How the tricot approach works
With the tricot method, large numbers of farmers carry out many small, simple trials on their own farms instead of a few big, complex trials conducted at research stations. A research center provides the participating farmers with material for the on-farm trials. The farmers provide observations from their trials to the ag-ricultural research center, where the data from all mini-trials is aggregated and analyzed. The research center then feeds back the findings to the farmers.
With tricot, research centers can validate and disseminate new agricultural technologies in a participatory way, collaborating with a large number of farmers under diverse conditions. Large-scale tricot experiments, involving many farmers, generate excellent/reliable results about the performance of different technology options (such as different crop varieties or different fertilizer types) in different environments. Farmers evaluate the new technology options on their own farms and under real conditions.
The tricot trial format is very simple for participating farmers: each executes the mini-task of evaluating only three technology options, out of a range to be tested. This makes it possible to engage many farmers without expending excessive effort on training or supervising them. But this does not mean we can only evaluate three technology options at once! Even though each farmer only evaluates three options, they evaluate many different combinations of technology options, that partially overlaps with the combination of other farmers. By putting the results of their experiments together, a tricot trial can evaluate how well each the options performs relative to the others. Tricot is like a world sports ranking. These rankings cover all players (or teams) and reflect their relative strength. The scores depend on the matches the players have won from other players.

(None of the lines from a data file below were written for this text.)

(** * Verification of [src/regular/prices.py] (price-project)

    Shallow embedding of the symbol normaliser, of the CSV ledger
    reconciler [ensure_header_and_append_row], of the quote fetcher
    [get_prices], of [parse_symbols_from_env] and of [main], with their
    properties.  [utc_iso_z] is not modelled: [main] receives the timestamp
    it returns as a string.

    Modelling conventions.
    - Python [str] values are modelled as Rocq [string]s over ASCII; [strip]
      removes the characters for which Python's [str.isspace] holds in the
      ASCII range, [upper] maps [a-z] to [A-Z].
    - The CSV file is modelled at the level of records, as [csv.reader]
      yields them: [None] is an absent file, [Some recs] a file whose
      records are [recs].  The [csv] module writes records with its
      quoting rules and reads them back as written, so a write followed by
      a read is the identity on records (a record with a single empty
      field is written quoted and comes back as [[""]]).
    - A float stored in a price map is kept as the text the [csv] writer
      renders for it ([repr] of the float, e.g. ["50000.0"]).
    - Python floats produced by [get_prices] are IEEE binary64 values,
      modelled with the Standard Library's [spec_float]. *)

From Stdlib Require Import String Ascii ZArith Floats.SpecFloat.
From stdpp Require Import base list gmap sets strings.

Open Scope string_scope.
Open Scope list_scope.

(* ------------------------------------------------------------------ *)
(** ** Python string helpers: [str.strip] and [str.upper] *)

(** [str.isspace] on one ASCII character: TAB, LF, VT, FF, CR, the
    separators 0x1C-0x1F and SPACE. *)
Definition is_space (c : ascii) : bool :=
  let n := nat_of_ascii c in
  ((9 <=? n) && (n <=? 13) || (28 <=? n) && (n <=? 32))%nat.

(** [str.lstrip()] *)
Fixpoint lstrip (s : string) : string :=
  match s with
  | EmptyString => EmptyString
  | String c s' => if is_space c then lstrip s' else s
  end.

But these calculations can be done even if certain teams never played against each other.
Tricot is a valid strategy to overcome the ‘bottleneck’ of technology dissemination to users,often faced by research institutes, because it presents the following advantages:
• Farmer-led innovation Being fully executed by farmers on their farm, tricot experiments account for important adoption criteria that could easily not occur in researcher-managed trials.
• Specific solutions Rural households benefit directly and firsthand from discovering new technology options that fit their environmental and socio-economic conditions, with a high probability of improving their farm production.
• Capturing diversity Tricot experiments address the challenge of diversity in regions where environmental conditions or socio-cultural preferences vary strongly across the landscape. The tricot approach helps research centers to collaborate with farmer organizations, development organizations or input providers in the organization of large trials with many farmers.
• Meaningful data Tricot uses a data-driven approach that can combine farmer-generated experimental and preference data with data about cropping systems and farming households, thus it enables a rich analysis. Without tricot, this could only be achieved by very complex methods (such as crop modelling). The tricot data can be analyzed with existing maps of temperature, rainfall, altitude, and other environmental variables. These analyses can provide recommendations for different environments or strategies to deal with climatic risk. Tricot makes it possible to combine several seasons of data to do in-depth analyses of this kind.